Representation of Power System Components

6.1. Introduction
Electric power systems may be of great complexity and spread over large geographical area. An electric power
system consists of generators, transformers, transmission lines and consumer equipment (loads). The system
must be protected against flow of heavy short – circuit currents (which can cause permanent damage to major
equipment) by disconnecting the faulty section of system by means of circuit breakers and protective relaying.
It is necessary to know the maximum short-circuit currents that can occur at points of a system in order that
circuit breakers may be selected that are adequate to withstand the currents and operate successfully to cut out
the faulty section, and also in order that the protective relays may be selected for correct operation. The design
of machine, bus bars, isolators, circuit breakers etc., is based on the considerations of normal and short-circuits
currents.
It is also necessary to be able to calculate, approximately at least, the size of the protective reactors which must
be inserted in the system to limit the short circuit currents to a value which is not beyond that capable of being
withstood by the circuit breakers.
The short circuit currents in an AC system are determined mainly by the reactance of the alternators,
transformers and line up to point of fault in the case phase to phase faults.
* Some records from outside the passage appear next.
(** [Visit] appends the function's extent to [v.funcs] and lets a
    [StmtVisitor] fill in its statements; the extent is shared by
    pointer, so the entry of [v.funcs] ends up with them. *)
Definition Visit (fset : File) (node : AstNode) (funcs : list FuncExtent)
    : outcome (list FuncExtent) :=
  '(body, name) ←
    match node with
    | NFuncLit n => Done (Some (LitBody n), "")
    | NFuncDecl n => name ← functionName n; Done (DeclBody n, name)
    | NOther _ _ => Done (None, "")
    end;
  match body with
  | Some body =>
      let start := Position_of fset (Pos node) in
      let end_ := Position_of fset (End node) in
      let name := if decide (name = "")
                  then literalName (Line start) (Column start)
                  else name in
      '(_, stmts) ← VisitStmt fset (BlockStmt body) [];
      Done (funcs ++ [{| name := name;
                         ext := mkExtent fset (Pos node) (End node);
                         stmts := stmts |}])
  | None => Done funcs
  end.

(** [ast.Walk] calls [Visit] on the nodes of the file, parents first and
    in source order; [Visit] never prunes the walk. *)
Fixpoint walk (fset : File) (nodes : list AstNode) (funcs : list FuncExtent)
    : outcome (list FuncExtent) :=
  match nodes with
  | [] => Done funcs
  | node :: rest => funcs ← Visit fset node funcs; walk fset rest funcs
  end.

(** A parsed file: its position table and its nodes in the order of
    [ast.Walk].  The in-place rewriting by [VisitStmt] changes the start
    of else blocks only, which no later [Visit] reads. *)
Record ParsedFile := { fset_of : File; nodes_of : list AstNode }.

(** ** Coverage profiles (golang.org/x/tools/cover) and results (gocov) *)

Record ProfileBlock := {
  StartLine : Z; StartCol : Z;
  EndLine : Z; EndCol : Z;
  NumStmt : Z; Count : Z
}.

Record Profile := { FileName : string; Mode : string; Blocks : list ProfileBlock }.

Record Statement := { Start : Z; End_ : Z; Reached : Z }.

Record Function := {
  FName : string;
  FFile : string;
  FStart : Z;
  FEnd : Z;
  Statements : list Statement
}.

Record Package := { PName : string; Functions : list Function }.

#[global] Instance Statement_eq_dec : EqDecision Statement.
Proof. solve_decision. Defined.
#[global] Instance Function_eq_dec : EqDecision Function.
Proof. solve_decision. Defined.
#[global] Instance Package_eq_dec : EqDecision Package.
Proof. solve_decision. Defined.

(** Conversion to [int64]: the value modulo 2^64, as a signed number. *)
Definition int64 (x : Z) : Z := (x + 2 ^ 63) mod 2 ^ 64 - 2 ^ 63.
When the fault is between phase and
earth, the resistance of the earth path plays an important role in limiting the currents.
In case of circuit breakers their rupturing capacities are based on the symmetrical short circuit current which is
the simplest calculation among all types of short circuits. However, for determination of settings of relays it is
absolutely necessary to know fault current due to unsymmetrical fault condition too for which knowledge of
symmetrical components etc., is required.

6.2. Power System Network


Power system can be subdivided into three major components namely:
i. Generation System
ii. Transmission System, and
iii. Distribution System
Nowadays, mostly, power is generated by three phase synchronous generators, transmitted by three phase lines
and then distributed through three phase distribution networks. Three phase synchronous generators are always
designed to produce three phase balanced excitation i.e, to generate three phase voltages which are equal in
magnitude and displaced from each other by an equal angle of 120 electrical degrees. The three phase
transmission lines and the three phase distribution network are either arranged symmetrically or if arrangement
is unsymmetric, they are transposed at regular intervals to balance their electrical characteristics resulting in
balanced three phase network comprising transmission and distribution networks. Thus three phase generation
or supply as well as the three phase transmission and networks are balanced and therefore so far as the
calculations are concerned, they can be treated as a single phase system for analysis.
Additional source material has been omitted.